(* ===== verification/Base64.v ===== *)
(** * Base 64

    base64.b64encode and b64decode with validate=True, their URL-safe variants, and the
    decoder without validation, which skips every character outside the alphabet.  Bytes are
    the characters of a string. *)

From Stdlib Require Import ZArith.
From S2P Require Import Prelude PyValue Text JsonProps.

#[local] Open Scope string_scope.
#[local] Open Scope N_scope.

Module Base64.

(** ** The alphabets *)

Definition sextet (url : bool) (k : N) : Ascii.ascii :=
  Ascii.ascii_of_N (if k <? 26 then 65 + k else if k <? 52 then 71 + k else if k <? 62 then k - 4
                    else if k =? 62 then (if url then 45 else 43) else (if url then 95 else 47)).

Definition sextet_value (url : bool) (c : Ascii.ascii) : option N :=
  let n := Ascii.N_of_ascii c in
  if (65 <=? n) && (n <=? 90) then Some (n - 65)
  else if (97 <=? n) && (n <=? 122) then Some (n - 71)
  else if (48 <=? n) && (n <=? 57) then Some (n + 4)
  else if n =? (if url then 45 else 43) then Some 62
  else if n =? (if url then 95 else 47) then Some 63
  else None.

Definition pad : Ascii.ascii := Ascii.ascii_of_N 61.
Definition byte_of (n : N) : Ascii.ascii := Ascii.ascii_of_N n.

(** ** Encoding *)

Fixpoint encode (url : bool) (s : string) : string :=
  match s with
  | EmptyString => ""
  | String a EmptyString =>
      let a := Ascii.N_of_ascii a in
      String (sextet url (a / 4)) (String (sextet url (a mod 4 * 16)) (String pad (String pad "")))
  | String a (String b EmptyString) =>
      let a := Ascii.N_of_ascii a in let b := Ascii.N_of_ascii b in
      String (sextet url (a / 4)) (String (sextet url (a mod 4 * 16 + b / 16)) (String (sextet url (b mod 16 * 4)) (String pad "")))
  | String a (String b (String c s)) =>
      let a := Ascii.N_of_ascii a in let b := Ascii.N_of_ascii b in let c := Ascii.N_of_ascii c in
      String (sextet url (a / 4)) (String (sextet url (a mod 4 * 16 + b / 16))
        (String (sextet url (b mod 16 * 4 + c / 64)) (String (sextet url (c mod 64)) (encode url s))))
  end.

Definition b64encode : string -> string := encode false.
Definition urlsafe_b64encode : string -> string := encode true.

(** ** Decoding *)

(** With validation: groups of four, the last one padded. *)
Fixpoint b64decode (s : string) : option string :=
  match s with
  | EmptyString => Some ""
  | String c1 (String c2 (String c3 (String c4 s))) =>
      v1 ← sextet_value false c1; v2 ← sextet_value false c2;
      let b1 := byte_of (v1 * 4 + v2 / 16) in
      if Ascii.eqb c3 pad then
        if Ascii.eqb c4 pad && String.eqb s "" then Some (String b1 "") else None
      else
        v3 ← sextet_value false c3;
        let b2 := byte_of (v2 mod 16 * 16 + v3 / 4) in
        if Ascii.eqb c4 pad then if String.eqb s "" then Some (String b1 (String b2 "")) else None
        else
          v4 ← sextet_value false c4;
          let b3 := byte_of (v3 mod 4 * 64 + v4) in
          t ← b64decode s; Some (String b1 (String b2 (String b3 t)))
  | _ => None
  end.

(** Both alphabets: the URL-safe one is translated to the other first. *)
Definition any_value (c : Ascii.ascii) : option N :=
  match sextet_value true c with Some v => Some v | None => sextet_value false c end.

(** Without validation: [bits] holds the sextets of the open group, and [pads] its padding.
    A complete padding ends the text; what follows is ignored. *)
Fixpoint decode_lenient (bits : list N) (pads : nat) (s : string) : option string :=
  match s with
  | EmptyString => match bits with [] => Some "" | _ => None end
  | String c s =>
      if Ascii.eqb c pad then
        match bits with
        | [_; _] => if (2 <=? S pads)%nat then Some "" else decode_lenient bits (S pads) s
        | [_; _; _] => Some ""
        | _ => decode_lenient bits pads s
        end
      else match any_value c with
           | None => decode_lenient bits pads s
           | Some v =>
               match bits with
               | [] => decode_lenient [v] O s
               | [v1] => t ← decode_lenient [v1; v] O s; Some (String (byte_of (v1 * 4 + v / 16)) t)
               | [v1; v2] => t ← decode_lenient [v1; v2; v] O s; Some (String (byte_of (v2 mod 16 * 16 + v / 4)) t)
               | _ :: _ :: v3 :: _ => t ← decode_lenient [] O s; Some (String (byte_of (v3 mod 4 * 64 + v)) t)
               end
           end
  end.

Definition urlsafe_b64decode (s : string) : option string := decode_lenient [] O s.

End Base64.
Import Base64.

(** ** Decoding what was encoded *)

Lemma sextet_ok url k : k < 64 -> sextet_value url (sextet url k) = Some k /\ Ascii.eqb (sextet url k) pad = false.
Proof.
  intros Hk. assert (k ∈ map N.of_nat (seq 0 64)) as Hin.
  { apply list_elem_of_In, in_map_iff. exists (N.to_nat k). split; [lia|]. apply in_seq. lia. }
  clear Hk. cbn in Hin. destruct url; repeat (apply elem_of_cons in Hin as [->|Hin]; [by split|]); by apply not_elem_of_nil in Hin.
Qed.

Lemma byte_bound c : Ascii.N_of_ascii c < 256.
Proof. apply Ascii.N_ascii_bounded. Qed.

Lemma byte_back c n : n = Ascii.N_of_ascii c -> byte_of n = c.
Proof. intros ->. apply Ascii.ascii_N_embedding. Qed.

(** Three bytes in four sextets, and back. *)
Lemma sextets a b c :
  a < 256 -> b < 256 -> c < 256 ->
  let v1 := a / 4 in let v2 := a mod 4 * 16 + b / 16 in let v3 := b mod 16 * 4 + c / 64 in let v4 := c mod 64 in
  (v1 < 64 /\ v2 < 64 /\ v3 < 64 /\ v4 < 64) /\ v1 * 4 + v2 / 16 = a /\ v2 mod 16 * 16 + v3 / 4 = b /\ v3 mod 4 * 64 + v4 = c.
Proof.
  intros Ha Hb Hc v1 v2 v3 v4.
  pose proof (N.div_mod a 4 ltac:(lia)) as Da. pose proof (N.mod_lt a 4 ltac:(lia)) as Ma.
  pose proof (N.div_mod b 16 ltac:(lia)) as Db. pose proof (N.mod_lt b 16 ltac:(lia)) as Mb.
  pose proof (N.div_mod c 64 ltac:(lia)) as Dc. pose proof (N.mod_lt c 64 ltac:(lia)) as Mc.
  assert (v2 / 16 = a mod 4 /\ v2 mod 16 = b / 16) as [E1 E2].
  { assert (b / 16 < 16) as Hq by (apply N.Div0.div_lt_upper_bound; lia). unfold v2. split.
    - rewrite N.div_add_l by lia. rewrite N.div_small by done. lia.
    - rewrite N.add_comm, N.Div0.mod_add. by apply N.mod_small. }
  assert (v3 / 4 = b mod 16 /\ v3 mod 4 = c / 64) as [E3 E4].
  { assert (c / 64 < 4) as Hq by (apply N.Div0.div_lt_upper_bound; lia). unfold v3. split.
    - rewrite N.div_add_l by lia. rewrite N.div_small by done. lia.
    - rewrite N.add_comm, N.Div0.mod_add. by apply N.mod_small. }
  rewrite E1, E2, E3, E4. unfold v1, v2, v3, v4.
  assert (a / 4 < 64) by (apply N.Div0.div_lt_upper_bound; lia). assert (b / 16 < 16) by (apply N.Div0.div_lt_upper_bound; lia).
  assert (c / 64 < 4) by (apply N.Div0.div_lt_upper_bound; lia). lia.
Qed.

Lemma string_ind3 (P : string -> Prop) :
  P "" -> (forall a, P (String a "")) -> (forall a b, P (String a (String b ""))) ->
  (forall a b c s, P s -> P (String a (String b (String c s)))) -> forall s, P s.
Proof.
  intros H0 H1 H2 H3 s. induction s as [s IH] using (induction_ltof1 _ String.length). unfold ltof in IH.
  destruct s as [|a [|b [|c s]]]; [done..|]. apply H3, IH. cbn. lia.
Qed.

(** Decoding what was encoded gives it back. *)
Lemma b64_round_trip s : b64decode (b64encode s) = Some s.
Proof.
  unfold b64encode. induction s as [|a|a b|a b c s IH] using string_ind3; [done|..]; cbn [encode b64decode].
  - destruct (sextets (Ascii.N_of_ascii a) 0 0) as ((L1 & L2 & _) & E1 & _); [apply byte_bound|lia|lia|].
    change (0 / 16) with 0 in *. rewrite N.add_0_r in *. rewrite (proj1 (sextet_ok false _ L1)), (proj1 (sextet_ok false _ L2)). cbn [mbind option_bind].
    rewrite E1. cbn. by rewrite (byte_back a).
  - destruct (sextets (Ascii.N_of_ascii a) (Ascii.N_of_ascii b) 0) as ((L1 & L2 & L3 & _) & E1 & E2 & _); [apply byte_bound|apply byte_bound|lia|].
    change (0 / 64) with 0 in *. rewrite N.add_0_r in *. destruct (sextet_ok false _ L3) as [V3 P3].
    rewrite (proj1 (sextet_ok false _ L1)), (proj1 (sextet_ok false _ L2)). cbn [mbind option_bind]. rewrite P3, V3. cbn [mbind option_bind].
    rewrite E1, E2. cbn. by rewrite (byte_back a), (byte_back b).
  - destruct (sextets (Ascii.N_of_ascii a) (Ascii.N_of_ascii b) (Ascii.N_of_ascii c)) as ((L1 & L2 & L3 & L4) & E1 & E2 & E3); [apply byte_bound..|].
    destruct (sextet_ok false _ L3) as [V3 P3]. destruct (sextet_ok false _ L4) as [V4 P4].
    rewrite (proj1 (sextet_ok false _ L1)), (proj1 (sextet_ok false _ L2)). cbn [mbind option_bind]. rewrite P3, V3. cbn [mbind option_bind].
    rewrite P4, V4. cbn [mbind option_bind]. rewrite IH. cbn [mbind option_bind]. rewrite E1, E2, E3.
    by rewrite (byte_back a), (byte_back b), (byte_back c).
Qed.

Lemma any_ok k : k < 64 -> any_value (sextet true k) = Some k /\ Ascii.eqb (sextet true k) pad = false.
Proof. intros Hk. destruct (sextet_ok true k Hk) as [Hv Hp]. unfold any_value. by rewrite Hv. Qed.

(** The decoder without validation agrees on an encoded text, and does not need its padding. *)
Lemma lenient_encode s : urlsafe_b64decode (urlsafe_b64encode s) = Some s.
Proof.
  unfold urlsafe_b64decode, urlsafe_b64encode. induction s as [|a|a b|a b c s IH] using string_ind3; [done|..]; cbn [encode].
  - destruct (sextets (Ascii.N_of_ascii a) 0 0) as ((L1 & L2 & _) & E1 & _); [apply byte_bound|lia|lia|].
    change (0 / 16) with 0 in *. rewrite N.add_0_r in *. destruct (any_ok _ L1) as [V1 P1]. destruct (any_ok _ L2) as [V2 P2].
    cbn [decode_lenient]. rewrite P1, V1, P2, V2. cbn. rewrite E1. by rewrite (byte_back a).
  - destruct (sextets (Ascii.N_of_ascii a) (Ascii.N_of_ascii b) 0) as ((L1 & L2 & L3 & _) & E1 & E2 & _); [apply byte_bound|apply byte_bound|lia|].
    change (0 / 64) with 0 in *. rewrite N.add_0_r in *. destruct (any_ok _ L1) as [V1 P1]. destruct (any_ok _ L2) as [V2 P2].
    destruct (any_ok _ L3) as [V3 P3]. cbn [decode_lenient]. rewrite P1, V1, P2, V2, P3, V3. cbn. rewrite E1, E2.
    by rewrite (byte_back a), (byte_back b).
  - destruct (sextets (Ascii.N_of_ascii a) (Ascii.N_of_ascii b) (Ascii.N_of_ascii c)) as ((L1 & L2 & L3 & L4) & E1 & E2 & E3); [apply byte_bound..|].
    destruct (any_ok _ L1) as [V1 P1]. destruct (any_ok _ L2) as [V2 P2].
    destruct (any_ok _ L3) as [V3 P3]. destruct (any_ok _ L4) as [V4 P4].
    cbn [decode_lenient]. rewrite P1, V1, P2, V2, P3, V3, P4, V4, IH. cbn. rewrite E1, E2, E3.
    by rewrite (byte_back a), (byte_back b), (byte_back c).
Qed.

Example b64_ex : b64encode "Man is" = "TWFuIGlz" /\ b64decode "TQ==" = Some "M" /\ b64decode "TQ=" = None /\ b64decode "T Q=" = None.
Proof. repeat split; vm_compute; reflexivity. Qed.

......

▶ **Task requirements**: Search the listing above for the string "split" and copy each line that has it.

▶ **Response to this exercise**:
  { apply list_elem_of_In, in_map_iff. exists (N.to_nat k). split; [lia|]. apply in_seq. lia. }
  clear Hk. cbn in Hin. destruct url; repeat (apply elem_of_cons in Hin as [->|Hin]; [by split|]); by apply not_elem_of_nil in Hin.
  { assert (b / 16 < 16) as Hq by (apply N.Div0.div_lt_upper_bound; lia). unfold v2. split.
  { assert (c / 64 < 4) as Hq by (apply N.Div0.div_lt_upper_bound; lia). unfold v3. split.
Proof. repeat split; vm_compute; reflexivity. Qed.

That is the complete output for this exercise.